• [EXERCISE]
Copy, exactly and without additions, every line in the records below from the one holding "store b (0 +" through the one holding "buf_ := [<[Z.to_nat", both ends included.

(Stored data entries)

____________

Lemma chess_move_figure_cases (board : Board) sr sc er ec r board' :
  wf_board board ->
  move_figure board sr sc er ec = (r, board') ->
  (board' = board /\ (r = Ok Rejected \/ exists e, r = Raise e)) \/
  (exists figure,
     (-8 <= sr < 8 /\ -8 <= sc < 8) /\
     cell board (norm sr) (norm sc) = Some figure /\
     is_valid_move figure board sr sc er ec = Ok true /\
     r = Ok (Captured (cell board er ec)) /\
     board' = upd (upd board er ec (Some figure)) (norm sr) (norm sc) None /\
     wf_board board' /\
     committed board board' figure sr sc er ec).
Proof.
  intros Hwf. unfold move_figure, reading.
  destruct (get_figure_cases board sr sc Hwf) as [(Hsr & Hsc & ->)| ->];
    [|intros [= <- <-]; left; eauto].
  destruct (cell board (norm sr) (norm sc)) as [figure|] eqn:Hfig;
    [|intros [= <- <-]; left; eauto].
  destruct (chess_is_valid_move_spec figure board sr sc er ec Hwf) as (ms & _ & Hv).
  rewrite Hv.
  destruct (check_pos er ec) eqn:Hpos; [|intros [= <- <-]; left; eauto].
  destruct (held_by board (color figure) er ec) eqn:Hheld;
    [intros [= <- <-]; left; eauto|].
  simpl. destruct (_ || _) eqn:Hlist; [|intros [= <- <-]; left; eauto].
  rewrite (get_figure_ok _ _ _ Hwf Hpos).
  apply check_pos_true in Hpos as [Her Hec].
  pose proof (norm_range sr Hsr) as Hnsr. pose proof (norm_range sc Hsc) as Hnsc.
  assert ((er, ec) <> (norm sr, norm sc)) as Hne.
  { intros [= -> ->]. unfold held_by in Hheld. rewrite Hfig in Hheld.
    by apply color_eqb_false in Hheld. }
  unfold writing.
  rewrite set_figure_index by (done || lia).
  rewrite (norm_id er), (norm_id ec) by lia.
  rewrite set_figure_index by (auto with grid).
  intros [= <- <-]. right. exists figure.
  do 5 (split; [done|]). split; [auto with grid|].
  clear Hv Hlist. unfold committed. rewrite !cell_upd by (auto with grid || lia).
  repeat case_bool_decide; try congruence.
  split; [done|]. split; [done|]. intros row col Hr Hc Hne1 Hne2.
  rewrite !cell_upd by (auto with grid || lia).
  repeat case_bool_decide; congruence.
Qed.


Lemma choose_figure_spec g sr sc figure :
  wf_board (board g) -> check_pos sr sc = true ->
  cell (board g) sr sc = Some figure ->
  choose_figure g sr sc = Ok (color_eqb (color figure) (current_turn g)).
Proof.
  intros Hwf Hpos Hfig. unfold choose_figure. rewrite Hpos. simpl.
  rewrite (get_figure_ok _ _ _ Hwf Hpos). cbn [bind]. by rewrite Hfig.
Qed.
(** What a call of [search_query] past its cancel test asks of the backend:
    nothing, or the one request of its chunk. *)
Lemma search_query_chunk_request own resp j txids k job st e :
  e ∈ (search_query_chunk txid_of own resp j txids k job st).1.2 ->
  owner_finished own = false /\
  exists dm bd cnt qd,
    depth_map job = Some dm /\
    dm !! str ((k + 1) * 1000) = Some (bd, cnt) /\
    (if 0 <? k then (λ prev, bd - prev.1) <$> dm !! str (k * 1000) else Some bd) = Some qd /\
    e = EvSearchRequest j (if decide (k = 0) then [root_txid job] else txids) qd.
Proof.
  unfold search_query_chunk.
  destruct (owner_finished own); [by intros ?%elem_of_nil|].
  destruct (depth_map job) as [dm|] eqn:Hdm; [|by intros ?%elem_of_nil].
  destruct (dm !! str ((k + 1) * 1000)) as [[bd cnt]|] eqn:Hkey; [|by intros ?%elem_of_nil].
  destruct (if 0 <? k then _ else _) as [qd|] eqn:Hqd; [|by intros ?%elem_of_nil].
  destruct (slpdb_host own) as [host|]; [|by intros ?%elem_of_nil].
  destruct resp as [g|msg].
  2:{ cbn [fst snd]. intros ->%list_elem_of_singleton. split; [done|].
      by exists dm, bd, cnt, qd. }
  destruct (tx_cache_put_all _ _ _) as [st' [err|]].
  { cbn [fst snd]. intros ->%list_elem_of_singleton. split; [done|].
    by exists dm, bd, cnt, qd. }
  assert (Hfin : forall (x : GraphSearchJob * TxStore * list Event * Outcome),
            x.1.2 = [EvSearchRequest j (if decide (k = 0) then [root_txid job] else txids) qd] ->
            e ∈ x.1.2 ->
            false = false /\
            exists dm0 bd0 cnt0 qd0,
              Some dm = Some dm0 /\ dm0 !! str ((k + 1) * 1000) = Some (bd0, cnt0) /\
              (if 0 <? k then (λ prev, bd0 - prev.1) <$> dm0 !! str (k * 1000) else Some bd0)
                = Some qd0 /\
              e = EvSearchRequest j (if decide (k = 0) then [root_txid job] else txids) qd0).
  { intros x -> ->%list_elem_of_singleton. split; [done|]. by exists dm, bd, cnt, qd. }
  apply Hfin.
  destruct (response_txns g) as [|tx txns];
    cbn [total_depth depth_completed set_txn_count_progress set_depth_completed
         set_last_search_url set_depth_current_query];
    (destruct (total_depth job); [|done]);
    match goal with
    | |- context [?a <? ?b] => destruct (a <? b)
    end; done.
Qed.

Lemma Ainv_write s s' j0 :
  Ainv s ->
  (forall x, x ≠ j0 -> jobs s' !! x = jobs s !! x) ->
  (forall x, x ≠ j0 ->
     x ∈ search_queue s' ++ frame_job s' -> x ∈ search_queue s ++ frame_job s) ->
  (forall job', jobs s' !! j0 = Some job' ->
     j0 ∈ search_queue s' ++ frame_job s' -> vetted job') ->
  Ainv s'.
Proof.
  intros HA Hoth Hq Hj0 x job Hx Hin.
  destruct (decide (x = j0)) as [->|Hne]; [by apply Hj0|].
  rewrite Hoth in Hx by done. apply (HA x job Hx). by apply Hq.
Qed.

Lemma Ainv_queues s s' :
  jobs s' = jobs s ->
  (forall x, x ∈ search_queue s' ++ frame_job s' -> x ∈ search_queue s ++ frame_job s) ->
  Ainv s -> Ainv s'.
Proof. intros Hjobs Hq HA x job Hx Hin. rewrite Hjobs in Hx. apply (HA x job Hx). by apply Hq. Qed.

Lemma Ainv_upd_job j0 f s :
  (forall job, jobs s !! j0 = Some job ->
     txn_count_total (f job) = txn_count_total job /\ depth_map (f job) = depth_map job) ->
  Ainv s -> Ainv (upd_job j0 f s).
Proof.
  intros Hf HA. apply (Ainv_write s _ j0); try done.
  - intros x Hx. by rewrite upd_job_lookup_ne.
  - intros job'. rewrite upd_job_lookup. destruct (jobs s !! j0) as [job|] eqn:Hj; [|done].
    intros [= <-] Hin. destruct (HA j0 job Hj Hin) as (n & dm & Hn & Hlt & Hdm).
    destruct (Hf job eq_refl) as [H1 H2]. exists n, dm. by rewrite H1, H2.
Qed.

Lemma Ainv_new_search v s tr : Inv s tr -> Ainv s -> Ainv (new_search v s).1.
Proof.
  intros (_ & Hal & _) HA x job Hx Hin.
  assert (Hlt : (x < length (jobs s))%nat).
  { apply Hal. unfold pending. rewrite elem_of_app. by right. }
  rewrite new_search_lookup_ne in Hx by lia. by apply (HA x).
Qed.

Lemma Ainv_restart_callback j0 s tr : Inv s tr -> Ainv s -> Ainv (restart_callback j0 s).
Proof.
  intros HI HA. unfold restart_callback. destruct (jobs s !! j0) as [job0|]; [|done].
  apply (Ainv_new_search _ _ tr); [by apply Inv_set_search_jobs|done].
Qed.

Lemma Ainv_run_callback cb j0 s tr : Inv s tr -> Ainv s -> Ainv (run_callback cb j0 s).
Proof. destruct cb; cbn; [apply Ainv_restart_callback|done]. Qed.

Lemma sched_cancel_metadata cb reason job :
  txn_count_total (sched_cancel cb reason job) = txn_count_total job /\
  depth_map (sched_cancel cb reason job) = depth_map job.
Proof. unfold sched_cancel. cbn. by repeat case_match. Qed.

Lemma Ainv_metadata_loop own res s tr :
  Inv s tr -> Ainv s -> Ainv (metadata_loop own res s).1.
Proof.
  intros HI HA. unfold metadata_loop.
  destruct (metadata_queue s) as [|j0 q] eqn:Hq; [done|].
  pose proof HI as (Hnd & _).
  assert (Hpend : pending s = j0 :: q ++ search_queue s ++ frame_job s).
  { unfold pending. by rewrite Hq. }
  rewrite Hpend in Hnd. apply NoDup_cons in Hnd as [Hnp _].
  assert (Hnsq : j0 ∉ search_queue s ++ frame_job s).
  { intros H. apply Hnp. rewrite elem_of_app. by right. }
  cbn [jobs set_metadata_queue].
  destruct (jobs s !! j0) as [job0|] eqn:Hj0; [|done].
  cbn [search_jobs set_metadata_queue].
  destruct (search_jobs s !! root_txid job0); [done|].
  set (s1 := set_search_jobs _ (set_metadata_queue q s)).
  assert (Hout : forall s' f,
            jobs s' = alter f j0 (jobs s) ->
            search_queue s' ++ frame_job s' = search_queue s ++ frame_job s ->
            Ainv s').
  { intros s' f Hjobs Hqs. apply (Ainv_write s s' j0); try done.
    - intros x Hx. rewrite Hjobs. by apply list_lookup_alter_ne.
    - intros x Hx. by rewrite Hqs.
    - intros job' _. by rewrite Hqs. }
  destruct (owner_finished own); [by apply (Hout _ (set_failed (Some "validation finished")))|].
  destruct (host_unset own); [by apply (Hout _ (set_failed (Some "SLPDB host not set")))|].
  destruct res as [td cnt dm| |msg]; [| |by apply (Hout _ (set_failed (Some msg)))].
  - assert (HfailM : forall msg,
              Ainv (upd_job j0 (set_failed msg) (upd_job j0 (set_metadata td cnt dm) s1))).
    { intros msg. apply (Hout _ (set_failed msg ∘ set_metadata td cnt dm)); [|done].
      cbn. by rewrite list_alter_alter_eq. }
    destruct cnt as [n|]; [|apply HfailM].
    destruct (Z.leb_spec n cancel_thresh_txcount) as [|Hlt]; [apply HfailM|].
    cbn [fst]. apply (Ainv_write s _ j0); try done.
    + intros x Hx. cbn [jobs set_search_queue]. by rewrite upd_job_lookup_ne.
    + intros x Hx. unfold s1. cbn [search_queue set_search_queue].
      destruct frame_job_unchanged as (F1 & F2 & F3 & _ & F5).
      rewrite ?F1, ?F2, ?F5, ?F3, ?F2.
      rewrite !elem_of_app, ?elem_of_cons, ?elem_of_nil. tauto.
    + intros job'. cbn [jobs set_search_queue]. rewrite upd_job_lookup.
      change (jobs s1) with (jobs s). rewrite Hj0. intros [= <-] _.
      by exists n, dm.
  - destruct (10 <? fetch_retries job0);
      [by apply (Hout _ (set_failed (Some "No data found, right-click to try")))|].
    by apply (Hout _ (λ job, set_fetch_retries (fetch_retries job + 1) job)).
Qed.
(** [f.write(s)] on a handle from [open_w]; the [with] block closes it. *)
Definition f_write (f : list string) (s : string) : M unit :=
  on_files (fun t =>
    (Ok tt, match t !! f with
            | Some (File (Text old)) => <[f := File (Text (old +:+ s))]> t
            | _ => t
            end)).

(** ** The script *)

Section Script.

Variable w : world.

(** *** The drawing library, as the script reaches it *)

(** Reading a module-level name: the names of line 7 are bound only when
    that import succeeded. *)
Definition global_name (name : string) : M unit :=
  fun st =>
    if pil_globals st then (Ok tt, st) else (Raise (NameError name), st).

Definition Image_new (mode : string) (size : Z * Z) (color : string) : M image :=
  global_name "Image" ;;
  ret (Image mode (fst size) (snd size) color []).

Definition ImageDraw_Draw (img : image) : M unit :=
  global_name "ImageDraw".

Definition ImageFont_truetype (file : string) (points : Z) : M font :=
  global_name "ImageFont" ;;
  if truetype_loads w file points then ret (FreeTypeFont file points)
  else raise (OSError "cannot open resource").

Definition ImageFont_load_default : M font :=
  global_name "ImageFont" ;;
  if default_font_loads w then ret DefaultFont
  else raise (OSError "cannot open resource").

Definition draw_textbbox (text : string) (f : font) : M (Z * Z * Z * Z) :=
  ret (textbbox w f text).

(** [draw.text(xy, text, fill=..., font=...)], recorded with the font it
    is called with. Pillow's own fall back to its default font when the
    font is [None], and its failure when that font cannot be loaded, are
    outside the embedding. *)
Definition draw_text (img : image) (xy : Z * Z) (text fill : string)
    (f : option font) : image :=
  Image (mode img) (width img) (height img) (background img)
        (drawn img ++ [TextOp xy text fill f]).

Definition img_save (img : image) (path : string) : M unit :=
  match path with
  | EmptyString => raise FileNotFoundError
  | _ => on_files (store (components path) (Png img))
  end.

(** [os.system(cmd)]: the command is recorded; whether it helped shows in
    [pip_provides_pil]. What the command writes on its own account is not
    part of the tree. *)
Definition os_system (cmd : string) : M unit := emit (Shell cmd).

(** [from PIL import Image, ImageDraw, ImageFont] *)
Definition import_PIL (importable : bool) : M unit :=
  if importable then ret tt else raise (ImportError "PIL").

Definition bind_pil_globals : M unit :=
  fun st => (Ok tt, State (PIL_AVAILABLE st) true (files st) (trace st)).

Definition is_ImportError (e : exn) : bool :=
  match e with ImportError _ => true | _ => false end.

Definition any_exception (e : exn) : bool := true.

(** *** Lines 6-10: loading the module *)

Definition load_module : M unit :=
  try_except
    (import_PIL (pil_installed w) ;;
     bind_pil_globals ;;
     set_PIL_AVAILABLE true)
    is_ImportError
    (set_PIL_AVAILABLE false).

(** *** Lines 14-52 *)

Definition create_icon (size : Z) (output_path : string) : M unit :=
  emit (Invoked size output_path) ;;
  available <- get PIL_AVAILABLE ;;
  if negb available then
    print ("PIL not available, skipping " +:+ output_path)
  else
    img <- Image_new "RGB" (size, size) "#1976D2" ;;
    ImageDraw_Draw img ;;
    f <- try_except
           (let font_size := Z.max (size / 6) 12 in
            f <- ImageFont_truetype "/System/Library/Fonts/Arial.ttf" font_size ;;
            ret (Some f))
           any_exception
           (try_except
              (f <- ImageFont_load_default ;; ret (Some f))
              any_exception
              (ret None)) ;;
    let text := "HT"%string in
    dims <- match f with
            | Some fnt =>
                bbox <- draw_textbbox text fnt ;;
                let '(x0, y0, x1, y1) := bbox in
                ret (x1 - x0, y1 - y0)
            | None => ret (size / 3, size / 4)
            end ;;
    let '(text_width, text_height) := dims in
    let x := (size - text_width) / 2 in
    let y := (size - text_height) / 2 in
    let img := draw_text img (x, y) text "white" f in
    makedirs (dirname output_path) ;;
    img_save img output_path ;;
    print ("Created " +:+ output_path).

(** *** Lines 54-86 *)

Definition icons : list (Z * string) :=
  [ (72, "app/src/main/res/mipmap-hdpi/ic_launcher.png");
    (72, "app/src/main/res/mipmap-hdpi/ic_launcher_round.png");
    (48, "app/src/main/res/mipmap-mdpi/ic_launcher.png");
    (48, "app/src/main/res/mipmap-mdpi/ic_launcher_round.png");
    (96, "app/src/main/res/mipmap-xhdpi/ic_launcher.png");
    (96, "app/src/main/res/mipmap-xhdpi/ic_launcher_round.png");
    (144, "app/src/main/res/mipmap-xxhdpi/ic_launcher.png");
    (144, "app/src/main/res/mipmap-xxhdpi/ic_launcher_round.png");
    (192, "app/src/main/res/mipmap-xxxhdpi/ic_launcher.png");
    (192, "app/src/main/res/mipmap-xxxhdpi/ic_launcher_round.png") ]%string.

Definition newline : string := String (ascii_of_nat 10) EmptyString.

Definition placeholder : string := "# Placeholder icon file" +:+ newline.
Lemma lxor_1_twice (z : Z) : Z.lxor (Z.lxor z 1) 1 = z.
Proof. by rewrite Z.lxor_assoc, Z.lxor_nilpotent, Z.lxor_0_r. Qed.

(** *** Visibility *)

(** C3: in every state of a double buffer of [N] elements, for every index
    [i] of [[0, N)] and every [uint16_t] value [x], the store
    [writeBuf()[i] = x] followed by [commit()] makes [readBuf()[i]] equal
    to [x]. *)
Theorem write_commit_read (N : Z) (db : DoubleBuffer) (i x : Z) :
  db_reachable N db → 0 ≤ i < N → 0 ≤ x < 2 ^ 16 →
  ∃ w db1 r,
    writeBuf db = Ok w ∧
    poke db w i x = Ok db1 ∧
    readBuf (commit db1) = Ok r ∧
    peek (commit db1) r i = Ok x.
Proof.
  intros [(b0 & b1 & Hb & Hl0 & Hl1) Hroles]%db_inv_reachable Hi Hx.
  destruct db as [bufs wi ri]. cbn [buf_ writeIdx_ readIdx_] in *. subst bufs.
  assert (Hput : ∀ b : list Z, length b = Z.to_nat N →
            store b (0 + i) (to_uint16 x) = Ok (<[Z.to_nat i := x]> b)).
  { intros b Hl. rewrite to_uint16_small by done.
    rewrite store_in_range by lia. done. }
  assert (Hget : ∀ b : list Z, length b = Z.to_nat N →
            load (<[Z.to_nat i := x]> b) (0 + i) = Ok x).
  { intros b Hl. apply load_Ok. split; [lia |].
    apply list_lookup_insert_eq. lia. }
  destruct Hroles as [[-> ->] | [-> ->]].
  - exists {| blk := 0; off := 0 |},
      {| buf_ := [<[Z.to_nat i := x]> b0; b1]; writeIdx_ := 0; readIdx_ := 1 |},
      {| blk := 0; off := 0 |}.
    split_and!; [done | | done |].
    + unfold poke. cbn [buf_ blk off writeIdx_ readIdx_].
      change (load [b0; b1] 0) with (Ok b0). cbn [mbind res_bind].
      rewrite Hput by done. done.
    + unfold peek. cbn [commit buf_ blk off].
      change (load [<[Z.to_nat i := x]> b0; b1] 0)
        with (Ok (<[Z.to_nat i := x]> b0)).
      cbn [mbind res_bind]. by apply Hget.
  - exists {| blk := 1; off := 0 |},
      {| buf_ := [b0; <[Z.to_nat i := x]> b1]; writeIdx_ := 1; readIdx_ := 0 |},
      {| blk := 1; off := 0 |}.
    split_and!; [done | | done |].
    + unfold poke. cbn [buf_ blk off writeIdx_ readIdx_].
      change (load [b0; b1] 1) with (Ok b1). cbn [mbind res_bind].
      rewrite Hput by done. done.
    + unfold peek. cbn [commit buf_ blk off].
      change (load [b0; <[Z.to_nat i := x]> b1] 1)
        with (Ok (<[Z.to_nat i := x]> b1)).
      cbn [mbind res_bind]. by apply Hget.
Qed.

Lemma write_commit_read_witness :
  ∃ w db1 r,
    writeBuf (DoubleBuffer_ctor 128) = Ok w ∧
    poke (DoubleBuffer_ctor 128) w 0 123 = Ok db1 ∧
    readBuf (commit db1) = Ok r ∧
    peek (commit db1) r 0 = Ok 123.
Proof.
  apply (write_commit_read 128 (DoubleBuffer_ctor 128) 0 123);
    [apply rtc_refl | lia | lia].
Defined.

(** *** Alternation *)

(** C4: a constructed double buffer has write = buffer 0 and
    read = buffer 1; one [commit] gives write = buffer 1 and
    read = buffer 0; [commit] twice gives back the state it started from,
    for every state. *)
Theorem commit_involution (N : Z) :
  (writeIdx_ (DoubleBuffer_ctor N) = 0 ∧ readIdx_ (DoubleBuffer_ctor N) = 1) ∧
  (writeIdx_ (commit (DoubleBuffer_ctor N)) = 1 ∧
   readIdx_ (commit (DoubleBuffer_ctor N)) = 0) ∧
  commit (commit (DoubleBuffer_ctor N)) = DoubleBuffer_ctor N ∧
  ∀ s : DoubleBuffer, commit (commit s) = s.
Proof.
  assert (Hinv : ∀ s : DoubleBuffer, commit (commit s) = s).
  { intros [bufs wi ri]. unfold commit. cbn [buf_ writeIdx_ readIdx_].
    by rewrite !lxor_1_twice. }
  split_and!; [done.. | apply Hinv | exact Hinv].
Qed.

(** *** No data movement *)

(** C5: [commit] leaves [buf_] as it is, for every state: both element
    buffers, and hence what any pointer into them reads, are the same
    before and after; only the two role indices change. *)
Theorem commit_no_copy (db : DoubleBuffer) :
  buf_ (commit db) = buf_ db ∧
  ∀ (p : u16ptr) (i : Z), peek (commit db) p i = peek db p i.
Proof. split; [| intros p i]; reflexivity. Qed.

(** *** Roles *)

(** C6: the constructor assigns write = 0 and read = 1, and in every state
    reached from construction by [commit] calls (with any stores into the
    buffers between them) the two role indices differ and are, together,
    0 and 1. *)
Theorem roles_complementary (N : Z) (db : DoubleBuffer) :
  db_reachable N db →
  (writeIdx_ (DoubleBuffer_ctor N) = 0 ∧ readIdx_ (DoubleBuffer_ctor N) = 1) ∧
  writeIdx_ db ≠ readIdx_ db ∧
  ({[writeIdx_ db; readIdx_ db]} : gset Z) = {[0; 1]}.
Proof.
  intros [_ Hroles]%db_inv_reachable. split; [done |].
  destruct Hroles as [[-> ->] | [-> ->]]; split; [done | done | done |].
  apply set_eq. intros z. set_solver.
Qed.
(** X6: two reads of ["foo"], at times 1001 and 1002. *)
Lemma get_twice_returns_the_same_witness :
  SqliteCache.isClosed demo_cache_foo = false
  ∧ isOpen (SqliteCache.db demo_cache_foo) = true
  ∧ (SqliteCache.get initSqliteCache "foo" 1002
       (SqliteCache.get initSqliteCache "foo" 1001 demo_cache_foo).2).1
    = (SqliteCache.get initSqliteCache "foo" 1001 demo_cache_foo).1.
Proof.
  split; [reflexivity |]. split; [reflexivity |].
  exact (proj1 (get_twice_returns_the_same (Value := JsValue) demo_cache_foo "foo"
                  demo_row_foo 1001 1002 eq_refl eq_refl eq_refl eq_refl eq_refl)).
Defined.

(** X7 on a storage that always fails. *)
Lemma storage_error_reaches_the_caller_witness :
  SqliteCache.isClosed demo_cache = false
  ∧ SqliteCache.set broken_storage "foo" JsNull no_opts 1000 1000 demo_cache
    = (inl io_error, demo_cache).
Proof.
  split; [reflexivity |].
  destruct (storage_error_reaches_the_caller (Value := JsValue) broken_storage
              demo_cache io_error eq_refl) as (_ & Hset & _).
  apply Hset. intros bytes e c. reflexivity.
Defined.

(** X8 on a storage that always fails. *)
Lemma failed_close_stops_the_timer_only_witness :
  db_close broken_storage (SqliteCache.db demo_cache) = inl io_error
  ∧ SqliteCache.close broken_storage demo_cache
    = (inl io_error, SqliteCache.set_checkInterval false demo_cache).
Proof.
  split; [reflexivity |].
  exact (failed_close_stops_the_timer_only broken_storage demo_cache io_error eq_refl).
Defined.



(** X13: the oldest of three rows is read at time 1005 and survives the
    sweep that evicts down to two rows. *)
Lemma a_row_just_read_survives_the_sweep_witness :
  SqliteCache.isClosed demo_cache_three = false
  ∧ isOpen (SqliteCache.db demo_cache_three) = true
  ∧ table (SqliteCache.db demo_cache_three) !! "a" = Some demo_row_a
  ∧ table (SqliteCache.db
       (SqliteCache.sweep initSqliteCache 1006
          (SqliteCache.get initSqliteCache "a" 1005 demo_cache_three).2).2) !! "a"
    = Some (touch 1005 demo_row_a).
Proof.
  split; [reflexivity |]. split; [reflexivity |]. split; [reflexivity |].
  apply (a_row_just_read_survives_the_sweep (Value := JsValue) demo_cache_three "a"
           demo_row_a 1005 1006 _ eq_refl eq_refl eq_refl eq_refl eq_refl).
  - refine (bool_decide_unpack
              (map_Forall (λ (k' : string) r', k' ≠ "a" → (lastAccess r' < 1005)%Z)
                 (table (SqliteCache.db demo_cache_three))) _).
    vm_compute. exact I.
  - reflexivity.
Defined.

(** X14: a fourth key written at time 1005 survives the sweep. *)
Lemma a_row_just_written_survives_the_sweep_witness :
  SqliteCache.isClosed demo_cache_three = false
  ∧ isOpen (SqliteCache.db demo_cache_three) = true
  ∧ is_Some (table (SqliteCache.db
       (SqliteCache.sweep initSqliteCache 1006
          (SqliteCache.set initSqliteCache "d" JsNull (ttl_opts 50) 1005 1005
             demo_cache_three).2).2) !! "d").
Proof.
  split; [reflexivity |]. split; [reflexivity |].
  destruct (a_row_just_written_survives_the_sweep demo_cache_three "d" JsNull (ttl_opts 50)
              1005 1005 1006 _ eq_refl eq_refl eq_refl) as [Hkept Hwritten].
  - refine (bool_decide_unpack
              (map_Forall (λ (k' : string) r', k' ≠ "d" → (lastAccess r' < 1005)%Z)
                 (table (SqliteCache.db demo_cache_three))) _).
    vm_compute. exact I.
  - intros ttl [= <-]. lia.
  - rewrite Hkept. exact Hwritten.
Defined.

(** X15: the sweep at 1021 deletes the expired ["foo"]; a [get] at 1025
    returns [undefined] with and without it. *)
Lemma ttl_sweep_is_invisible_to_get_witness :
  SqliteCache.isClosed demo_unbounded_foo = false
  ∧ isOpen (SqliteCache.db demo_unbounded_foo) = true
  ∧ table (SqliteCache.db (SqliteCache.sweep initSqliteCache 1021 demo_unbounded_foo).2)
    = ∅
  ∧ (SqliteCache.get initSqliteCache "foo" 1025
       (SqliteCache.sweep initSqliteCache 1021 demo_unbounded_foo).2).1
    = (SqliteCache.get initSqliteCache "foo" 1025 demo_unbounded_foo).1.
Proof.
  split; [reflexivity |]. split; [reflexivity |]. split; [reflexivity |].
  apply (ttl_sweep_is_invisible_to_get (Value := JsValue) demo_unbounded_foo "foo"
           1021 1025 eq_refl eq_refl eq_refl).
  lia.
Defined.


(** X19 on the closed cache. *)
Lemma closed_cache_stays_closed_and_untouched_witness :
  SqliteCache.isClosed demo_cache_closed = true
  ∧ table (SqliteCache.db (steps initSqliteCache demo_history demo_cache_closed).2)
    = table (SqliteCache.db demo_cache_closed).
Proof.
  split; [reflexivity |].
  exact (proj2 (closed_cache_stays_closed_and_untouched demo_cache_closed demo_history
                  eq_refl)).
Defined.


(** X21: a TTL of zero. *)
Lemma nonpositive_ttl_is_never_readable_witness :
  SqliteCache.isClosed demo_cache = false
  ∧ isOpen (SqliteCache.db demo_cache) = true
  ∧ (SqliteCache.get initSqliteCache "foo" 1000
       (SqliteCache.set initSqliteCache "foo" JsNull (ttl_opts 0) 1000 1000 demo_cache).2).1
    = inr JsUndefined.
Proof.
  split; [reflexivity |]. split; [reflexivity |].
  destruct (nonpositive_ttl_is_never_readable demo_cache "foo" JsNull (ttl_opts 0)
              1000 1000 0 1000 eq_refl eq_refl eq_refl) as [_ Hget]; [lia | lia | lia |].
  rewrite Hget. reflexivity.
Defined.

____________

• [TASK OUTPUT]
            store b (0 + i) (to_uint16 x) = Ok (<[Z.to_nat i := x]> b)).
  { intros b Hl. rewrite to_uint16_small by done.
    rewrite store_in_range by lia. done. }
  assert (Hget : ∀ b : list Z, length b = Z.to_nat N →
            load (<[Z.to_nat i := x]> b) (0 + i) = Ok x).
  { intros b Hl. apply load_Ok. split; [lia |].
    apply list_lookup_insert_eq. lia. }
  destruct Hroles as [[-> ->] | [-> ->]].
  - exists {| blk := 0; off := 0 |},
      {| buf_ := [<[Z.to_nat i := x]> b0; b1]; writeIdx_ := 0; readIdx_ := 1 |},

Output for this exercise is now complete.